EXERCISE DETAILS: Find how many lines of the records below contain the word "false" and write that number by itself.
START RECORD EXTRACTS
(** * Cognitor CMS front-end: API client, search, navigation, proxy routes
      and the content-reference resolver, embedded in Rocq.

    The TypeScript sources are embedded shallowly.  JSON data keeps its
    dynamic shape ([JS.value]); asynchronous, effectful code runs in a
    state-and-exception monad over a [World] holding everything the host
    provides (clock, network, browser storage, random numbers) together
    with the one long-lived object of the application, the singleton
    [cognitorApi].

    Scope of the model.  Numbers are the integers and NaN (no fractions,
    no infinities, no rounding of large doubles, and -0 is 0): arithmetic
    is exact up to 2^53 in magnitude, and the properties of the routes
    are stated within that range.  Strings are
    sequences of code units below 256, so that case mapping and white
    space are those of Latin-1.  Console output is not recorded. *)

From Stdlib Require Import ZArith String Ascii List Lia DecimalString.
From stdpp Require Import gmap strings list.

Set Warnings "-register-all".

Open Scope string_scope.
Open Scope list_scope.
Open Scope Z_scope.

(* ===================================================================== *)
(** * The JavaScript values and primitives the sources rely on            *)
(* ===================================================================== *)

Module JS.

Inductive number :=
| NaN
| Int (z : Z).

Inductive value :=
| VUndefined
| VNull
| VBool (b : bool)
| VNum (n : number)
| VStr (s : string)
| VArr (items : list value)
| VObj (props : list (string * value)).

(** What a [throw] carries.  [CognitorApiError] mirrors the class declared
    in client.ts; [TypeError] and [Error] are the built-in ones; [Thrown]
    is a thrown value that is not an instance of Error. *)
Inductive exn :=
| CognitorApiError (statusCode : Z) (code : value) (message : value) (details : value)
| TypeError (message : string)
| Error (message : string)
| Thrown (v : value).

Inductive result (A : Type) :=
| Return (a : A)
| Throw (e : exn).
Arguments Return {A} a.
Arguments Throw {A} e.

Definition rbind {A B} (r : result A) (k : A -> result B) : result B :=
  match r with
  | Return a => k a
  | Throw e => Throw e
  end.

Fixpoint rmap {A B} (f : A -> result B) (l : list A) : result (list B) :=
  match l with
  | [] => Return []
  | x :: l' => rbind (f x) (fun y => rbind (rmap f l') (fun ys => Return (y :: ys)))
  end.

(** ** Truthiness, [||], [typeof], property access *)

Definition truthy (v : value) : bool :=
  match v with
  | VUndefined | VNull => false
  | VBool b => b
  | VNum NaN => false
  | VNum (Int z) => negb (z =? 0)
  | VStr s => negb (String.eqb s "")
  | VArr _ | VObj _ => true
  end.

(** [a || b] *)
Definition or (a b : value) : value := if truthy a then a else b.

(** [typeof v === 'object'] : true of null, arrays and objects. *)
Definition typeof_object (v : value) : bool :=
  match v with
  | VNull | VArr _ | VObj _ => true
  | _ => false
  end.

Fixpoint lookup_prop (k : string) (props : list (string * value)) : option value :=
  match props with
  | [] => None
  | (k', v) :: rest => if String.eqb k k' then Some v else lookup_prop k rest
  end.

(** [k in v] for an object [v]. *)
Definition has_prop (k : string) (v : value) : bool :=
  match v with
  | VObj props => bool_decide (is_Some (lookup_prop k props))
  | _ => false
  end.

(** [v.k] / [v[k]] for a receiver that is neither null nor undefined.
    Arrays and strings answer [length]; methods and other inherited
    properties are not values of the model. *)
Definition prop (v : value) (k : string) : value :=
  match v with
  | VObj props => default VUndefined (lookup_prop k props)
  | VArr items => if String.eqb k "length" then VNum (Int (Z.of_nat (length items))) else VUndefined
  | VStr s => if String.eqb k "length" then VNum (Int (Z.of_nat (String.length s))) else VUndefined
  | _ => VUndefined
  end.

(** [v.k] in general: reading a property of null or undefined throws. *)
Definition read (v : value) (k : string) : result value :=
  match v with
  | VUndefined =>
      Throw (TypeError ("Cannot read properties of undefined (reading '" +:+ k +:+ "')"))
  | VNull =>
      Throw (TypeError ("Cannot read properties of null (reading '" +:+ k +:+ "')"))
  | _ => Return (prop v k)
  end.

(** Object-literal construction and spread keep insertion order; a key
    written twice keeps its first position and its last value. *)
Fixpoint set_prop {V} (k : string) (v : V) (props : list (string * V)) : list (string * V) :=
  match props with
  | [] => [(k, v)]
  | (k', v') :: rest =>
      if String.eqb k k' then (k, v) :: rest else (k', v') :: set_prop k v rest
  end.

Definition spread {V} (base extra : list (string * V)) : list (string * V) :=
  fold_left (fun acc kv => set_prop (fst kv) (snd kv) acc) extra base.

(** ** Numbers *)

(** Subtraction and multiplication are those of the integers.  They are
    the operations of the code as long as the operands and the result
    stay within 2^53 in magnitude, where doubles hold integers exactly;
    the properties that rest on them carry such a bound. *)
Definition num_sub (a b : number) : number :=
  match a, b with
  | Int x, Int y => Int (x - y)
  | _, _ => NaN
  end.

Definition num_mul (a b : number) : number :=
  match a, b with
  | Int x, Int y => Int (x * y)
  | _, _ => NaN
  end.

Definition num_truthy (n : number) : bool := truthy (VNum n).

(** [n || d] on numbers, for a truthy default [d]. *)
Definition num_or (n : option number) (d : Z) : Z :=
  match n with
  | Some (Int z) => if z =? 0 then d else z
  | _ => d
  end.

Definition string_of_Z (z : Z) : string := NilZero.string_of_int (Z.to_int z).

Definition string_of_number (n : number) : string :=
  match n with
  | NaN => "NaN"
  | Int z => string_of_Z z
  end.

(** ** Strings *)

Definition code (c : ascii) : N := N_of_ascii c.

(** WhiteSpace and LineTerminator below 256: TAB, LF, VT, FF, CR, SP, NBSP. *)
Definition is_whitespace (c : ascii) : bool :=
  let n := code c in
  (((9 <=? n) && (n <=? 13)) || (n =? 32) || (n =? 160))%N.

Fixpoint trimStart (s : string) : string :=
  match s with
  | String c s' => if is_whitespace c then trimStart s' else s
  | EmptyString => EmptyString
  end.

Definition trimEnd (s : string) : string := String.rev (trimStart (String.rev s)).

Definition trim (s : string) : string := trimEnd (trimStart s).

Definition lower_char (c : ascii) : ascii :=
  let n := code c in
  if (((65 <=? n) && (n <=? 90))
      || ((192 <=? n) && (n <=? 222) && negb (n =? 215)))%N
  then ascii_of_N (n + 32) else c.

Fixpoint toLowerCase (s : string) : string :=
  match s with
  | EmptyString => EmptyString
  | String c s' => String (lower_char c) (toLowerCase s')
  end.

Definition startsWith (s p : string) : bool := String.prefix p s.

Fixpoint includes (s t : string) : bool :=
  String.prefix t s ||
  match s with
  | EmptyString => false
  | String _ s' => includes s' t
  end.

Fixpoint drop_chars (n : nat) (s : string) : string :=
  match n, s with
  | S n', String _ s' => drop_chars n' s'
  | _, _ => s
  end.

(** [s.slice(1)] *)
Definition slice1 (s : string) : string := drop_chars 1 s.

(** [s.replace(pat, rep)] for a string pattern: the first occurrence only. *)
Fixpoint replace (s pat rep : string) : string :=
  if String.prefix pat s then rep +:+ drop_chars (String.length pat) s
  else match s with
       | EmptyString => EmptyString
       | String c s' => String c (replace s' pat rep)
       end.

(** [s.split(sep)] for a separator of one character. *)
Fixpoint split (sep : ascii) (s : string) : list string :=
  match s with
  | EmptyString => [EmptyString]
  | String c s' =>
      if Ascii.eqb c sep then EmptyString :: split sep s'
      else match split sep s' with
           | piece :: rest => String c piece :: rest
           | [] => [String c EmptyString]
           end
  end.

(** [parts.join(sep)] on strings. *)
Definition join (sep : string) (parts : list string) : string := String.concat sep parts.

Definition digit_value (c : ascii) : option Z :=
  let n := code c in
  if ((48 <=? n) && (n <=? 57))%N then Some (Z.of_N n - 48)
  else if ((97 <=? n) && (n <=? 122))%N then Some (Z.of_N n - 87)
  else if ((65 <=? n) && (n <=? 90))%N then Some (Z.of_N n - 55)
  else None.

Fixpoint digits (radix : Z) (s : string) (acc : option Z) : option Z :=
  match s with
  | EmptyString => acc
  | String c s' =>
      match digit_value c with
      | Some d => if d <? radix then digits radix s' (Some (default 0 acc * radix + d)) else acc
      | None => acc
      end
  end.

(** [parseInt(s)] with no radix argument: the integer that the digits
    denote.  This is the value of the code up to 2^53 in magnitude; beyond,
    the code holds the nearest double (an infinity in the end), and the
    properties that rest on [parseInt] carry a bound. *)
Definition parseInt (s : string) : number :=
  let s0 := trimStart s in
  let '(sign, s1) :=
    match s0 with
    | String "-" r => (-1, r)
    | String "+" r => (1, r)
    | _ => (1, s0)
    end in
  let '(radix, s2) :=
    match s1 with
    | String "0" (String "x" r) | String "0" (String "X" r) => (16, r)
    | _ => (10, s1)
    end in
  match digits radix s2 None with
  | Some n => Int (sign * n)
  | None => NaN
  end.
(** X11 at 25 records, a product chosen. *)
Lemma setting_a_filter_narrows_witness :
  view Sample.toLowerCase Sample.parseFloat Sample.tzShanghai
    Sample.legacyParse
    (applyChange (setSelectedProduct (lit "Nut"))
       (Sample.noFilters Sample.twentyFiveRecords 1))
  `sublist_of`
  view Sample.toLowerCase Sample.parseFloat Sample.tzShanghai
    Sample.legacyParse (Sample.noFilters Sample.twentyFiveRecords 1).
Proof.
  apply (setting_a_filter_narrows Sample.toLowerCase Sample.parseFloat
           Sample.tzShanghai Sample.legacyParse
           (setSelectedProduct (lit "Nut"))
           (Sample.noFilters Sample.twentyFiveRecords 1)).
  reflexivity.
Defined.

(** X12 at 25 records of product Bolt, on page 3. *)
Lemma suggestion_matches_a_record_witness :
  pageAfter Sample.toLowerCase Sample.parseFloat Sample.tzShanghai
    Sample.legacyParse
    (applyChange (setSelectedProduct (lit "Bolt"))
       (Sample.noFilters Sample.twentyFiveRecords 3)) = 1.
Proof.
  apply (suggestion_matches_a_record Sample.toLowerCase Sample.parseFloat
           Sample.tzShanghai Sample.legacyParse
           (Sample.noFilters Sample.twentyFiveRecords 3) (lit "Bolt")).
  - reflexivity.
  - apply list_elem_of_In. vm_compute. left. reflexivity.
Defined.

(** X14 at two records, one without issuing company. *)
Lemma company_count_and_list_witness :
  (length (uniqueFilteredCompanies
             [Sample.record "A-1" "Acme" "Bolt" "2024-01-05" (Num 100);
              mkInvoice (lit "A-2") [] (lit "Buyer") (lit "2024-01-06") (lit "Nut")
                None 1%float (Num 200)])
   <= companyCount
        (stats [Sample.record "A-1" "Acme" "Bolt" "2024-01-05" (Num 100);
                mkInvoice (lit "A-2") [] (lit "Buyer") (lit "2024-01-06") (lit "Nut")
                None 1%float (Num 200)])
   <= length (uniqueFilteredCompanies
                [Sample.record "A-1" "Acme" "Bolt" "2024-01-05" (Num 100);
                 mkInvoice (lit "A-2") [] (lit "Buyer") (lit "2024-01-06") (lit "Nut")
                None 1%float (Num 200)]) + 1)%nat.
Proof.
  apply (company_count_and_list
           [Sample.record "A-1" "Acme" "Bolt" "2024-01-05" (Num 100);
            mkInvoice (lit "A-2") [] (lit "Buyer") (lit "2024-01-06") (lit "Nut")
                None 1%float (Num 200)]).
  vm_compute. discriminate.
Defined.

(** X15 at amounts 100, NaN and 300. *)
Lemma extremes_bound_amounts_witness :
  exists a,
    a ∈ amounts [Sample.record "A-1" "Acme" "Bolt" "2024-01-05" (Num 100);
                 Sample.record "A-2" "Acme" "Nut" "2024-01-06" (Num nan);
                 Sample.record "A-3" "Zeta" "Nut" "2024-01-07" (Num 300)]
    /\ maxAmount
         (stats [Sample.record "A-1" "Acme" "Bolt" "2024-01-05" (Num 100);
                 Sample.record "A-2" "Acme" "Nut" "2024-01-06" (Num nan);
                 Sample.record "A-3" "Zeta" "Nut" "2024-01-07" (Num 300)])
       = ToNumber a.
Proof.
  apply (extremes_bound_amounts
           [Sample.record "A-1" "Acme" "Bolt" "2024-01-05" (Num 100);
            Sample.record "A-2" "Acme" "Nut" "2024-01-06" (Num nan);
            Sample.record "A-3" "Zeta" "Nut" "2024-01-07" (Num 300)]).
  vm_compute. discriminate.
Defined.

(** X17 at an empty storage. *)
Lemma token_round_trip_witness :
  getToken (setToken SampleNumber.toString 0 (lit "abc") 3600 ∅)
  = Some (lit "abc").
Proof.
  apply (token_round_trip SampleNumber.toString 0 3600 (lit "abc") ∅).
Defined.


(** X20 at a configuration without headers of its own. *)
Lemma onRequest_attaches_token_witness :
  url (onRequest (setToken SampleNumber.toString 0 (lit "abc") 3600 ∅)
         (mkConfig (lit "/login") (Some ∅))) = lit "/login".
Proof.
  apply (onRequest_attaches_token SampleNumber.toString 0 3600 (lit "abc") ∅
           (mkConfig (lit "/login") (Some ∅)) ∅).
  - discriminate.
  - reflexivity.
Defined.

(** X21 at a 401. *)
Lemma unauthorized_response_logs_out_witness :
  href (onResponseError (Some 401)
          (mkBrowser (setToken SampleNumber.toString 0 (lit "abc") 3600 ∅)
             (lit "/dashboard") []))
  = lit "/login".
Proof.
  apply (unauthorized_response_logs_out SampleNumber.Number (Some 401)
           (mkBrowser (setToken SampleNumber.toString 0 (lit "abc") 3600 ∅)
              (lit "/dashboard") []) 0).
  reflexivity.
Defined.

(** X22: [report.CSV] of 1024 bytes, of unknown type. *)
Lemma file_is_kept_iff_witness :
  selectedFile
    (handleFileUpload Sample.toLowerCase
       (Some (File.mk (lit "report.CSV") [] 1024))
       (mkFileChoice None [] []))
  = Some (File.mk (lit "report.CSV") [] 1024).
Proof.
  apply (file_is_kept_iff Sample.toLowerCase
           (File.mk (lit "report.CSV") [] 1024) (lit "report.") (lit "CSV")
           (mkFileChoice None [] [])).
  - reflexivity.
  - intros H%list_elem_of_In. cbn in H. intuition discriminate.
  - right. exists (lit "report"). reflexivity.
  - split; [|cbn; lia]. right. apply list_elem_of_In. cbn. auto.
Defined.

(* ===== verification/Prelude.v ===== *)
(** * Verification library for the HTTP toolkit under [src/]

    [src/] is fasthttp: an HTTP/1.x server and client for Go that reuse every
    object and buffer they can.  This library models the code that decides what
    is sent, what is understood, and who may use a connection, and proves what
    makes it correct.  It is written like the code: one definition per function
    or method, under the name it has in Go ([RequestHeader_parse] is the method
    [RequestHeader.parse]), with its branches in the code's order.

    ** Conventions

    - Bytes are [Byte.byte]; strings and byte slices are lists of bytes.  Where
      the backing store of a slice matters it is there: [kvs] in Args (the
      reused elements), [slice] in Body (the capacity), the buffer in HeaderScan
      (the scanner writes into it).
    - [int] is [Z]; where the code can overflow the wrap-around is written out
      ([int64], [uint32], [uint64]).
    - [option] is a Go panic ([None]); errors are values of [error].  Recursion
      without a structural measure takes fuel, and [None] is then also fuel that
      has run out: the theorems named [_total], [_safe] and [_ends] show that
      both cannot happen with the fuel the definitions pass, which is the
      length of the input (every turn of the loop takes a byte), the number of
      redirects, or, for serveConn, one more than the number of bytes the
      connection will deliver.
    - Goroutines are step functions over a shared state (Machine): a step is one
      critical section, atomic operation or channel operation of the code, a
      schedule says whose turn it is, and the environment chooses what it
      decides (a dial that fails, a timer that fires).
    - What is not in the repository is an argument: classes [HttpLib]
      (bytebufferpool, mime/multipart; laws in [HttpLaws]) and [ServerLib] (user
      values, hijack handlers, forms), the time format in [TimeLib], and the
      records [exchange] and [Env] for what a connection answers; [OsLib] (the file
      system, MIME types; laws in [OsLaws]) and [CompressLib] (the compressors; laws
      in [CompressLaws]).  Each class has an instance ([plainLib],
      [plainServerLib], [plainOs], [plainCompress]) on which the witnesses run.
    - What the code uses of Go's standard library (bufio, net.SplitHostPort,
      strconv, mime/multipart's writer, base64, time.Timer) is written out where it
      is used.

    ** Files

    - Prelude: bytes, integers, list and option lemmas, hints, tactics.
    - BytesConv (bytesconv.go and its tables), Consts (strings.go, headers.go,
      methods.go, status.go), Args (args.go), ArgsMore (its fractions and sorting), Uri
      (uri.go), Cookie (cookie.go), PathStore (the arrays behind the paths of URIs and
      cookies), Reuse (when two objects cannot be told apart by any call), Pools
      (Acquire and Release of objects).
    - HeaderScan (the scanner of header.go), RequestHeader and ResponseHeader
      (their types: accessors, multimap, parser, printer), Bufio (bufio.Reader
      over a connection that delivers pieces), HeaderRead (the read loop of both
      header types, written once against the class [HeadParser]), Body (bodies
      of http.go: known length, chunked, until the end), Http (Request and
      Response), Streaming (streaming.go: request bodies as streams).
    - Machine (interleaving), ConnPool (client.go: the pool of connections),
      WorkerPool (workerpool.go), Deadline (client.go: clientDoDeadline),
      ClientMap (client.go: Client and its map), LbClient (lbclient.go), PerIP
      (peripconn.go), UserData (userdata.go).
    - Client (client.go: one request through a HostClient, retries, redirects,
      host addresses).
    - GetURL (client.go: GET with a deadline), ClientTLS (client.go: TLS
      configurations, dialAddr, tlsClientHandshake), Dialer (tcpdialer.go), Proxy
      (fasthttpproxy), Pipeline (client.go: PipelineClient) with its theorems in
      PipelineSafety and PipelineOrder, Timers (timer.go, coarseTime.go).
    - RequestCtx (server.go: what a handler gets), Server (server.go: serveConn),
      ServerSafety, ServerHazards and ServerPipeline (its theorems).
    - ServerLife (server.go: Serve, ServeConn, Shutdown), Timeouts (server.go:
      TimeoutHandler), Hijack (server.go: hijacked connections), ServerStart
      (server.go: ListenAndServe and its variants, certificates), Prefork (prefork).
    - Fs (fs.go: the file server), with FsRange, FsPaths, FsServe (its theorems),
      FsCache (open files under concurrent requests) and FsHazards.
    - Compress (compress.go, brotli.go, stackless/writer.go, the compressing parts
      of http.go and server.go), Stackless (stackless/func.go), Messages (http.go:
      multipart forms, messages to other writers).
    - PipeConns and InmemoryListener (fasthttputil), StreamReader (stream.go, over
      the machine of PipeConns).

    ** How the parts fit together

    serveConn (Server) reads a head through [RequestHeader_Read] (HeaderRead), the
    body through [Request_readLimitBody] or [Request_readBodyStream] (Http, Body,
    Streaming), calls the handler with a [RequestCtx] and prints with
    [Response_Write].  The client prints with [Request_Write] and reads with
    [Response_ReadLimitBody] over a connection of ConnPool.  The theorems follow
    the same lines: a component's theorem is stated about all ways the input can
    be cut into pieces ([stream] of Bufio), the parser's printing lemmas are laws
    of [HeadParser], the message round trips of Http rest on them, and the round
    trips of Client and the conversation of ServerPipeline rest on those.

    Serve (ServerLife) hands connections to WorkerPool and counts them; its workers
    run serveConn.  A handler may be the file server (Fs, over Http and Cookie's
    times), TimeoutHandler (Timeouts) or CompressHandler (Compress, over Http), and
    may hijack its connection (Hijack).  A HostClient gets its connections from
    dialAddr (ClientTLS), which calls a dial function such as those of Dialer or
    Proxy.  StreamReader runs bufio.Writers into the pipes of PipeConns, step by step
    of that machine.  Pools is proved against the class [Reusable] (an equivalence that
    Reset establishes and every call respects); Reuse has what its instances need.  The machines share Machine: reachability, the lemmas on what
    threads hold and exchange with a pool, and sums over threads.

    ** What the theorems show

    - Refinement: serveConn on a keep-alive connection is a sequence of exchanges
      (ServerPipeline); normalizePath is the removal of dot segments; ParseByteRange
      is the three forms of a byte range; the cookie parser is its grammar.
    - Round trips: what Write sends, ReadLimitBody reads, for requests and
      responses, whole exchanges, chunked bodies, streams, compressed bodies,
      multipart forms, URIs, cookies.
    - Safety and termination: no input panics or loops the readers, the header
      scanner or serveConn; redirects end; dialing ends; TLS handshakes end; Stop of
      the worker pool ends; Shutdown waits for the connections and can return.
    - The file server answers with the bytes of the file or of the range, and opens
      nothing outside its root; with Compress it also opens the compressed copy of the
      root that lies beside the root.
    - An object from a pool works as a new one for every sequence of calls but Read,
      whose error texts can differ; paths behave as values unless normalizePath
      returns strSlash.
    - Invariants of the machines: connections are never lost or used twice, the
      limits hold (a HostClient counts a connection until it starts to close it), a
      deadline is decided once, one cleaner per map, the counters
      per address and per server are exact, the life of a connection is the
      documented one; pooled things (contexts that have timed out, hijacked
      connections, readers, channels, timers, buffers, open files) are never used by
      two; responses on a pipelined connection go to their requests; what goes into
      a pipe or a stream comes out in order; prefork leaves no child behind.
    - Errors: runs that break a promise of the code or its comments; they are
      the findings of the manifest.

    ** Not modelled

    header.go's updateServerDate (a goroutine that stores the time; the printer
    takes the date as an argument); what crypto/tls, the network, the operating
    system and the compressors do inside (they answer); loggers and what is logged;
    accessors that return a field; reuseport, SOCKS5, pprofhandler and the fuzzing
    entry points, which call other packages and nothing else; the 32-bit and
    Windows variants; what a hijack handler does with its connection; time is a
    number. *)
From Stdlib Require Export ZArith Lia Bool.
From Stdlib Require Export Strings.Byte.
From Stdlib Require Import Strings.String.
From stdpp Require Export base option list.
From stdpp Require Import countable.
END RECORD EXTRACTS
EXERCISE SOLUTION: 5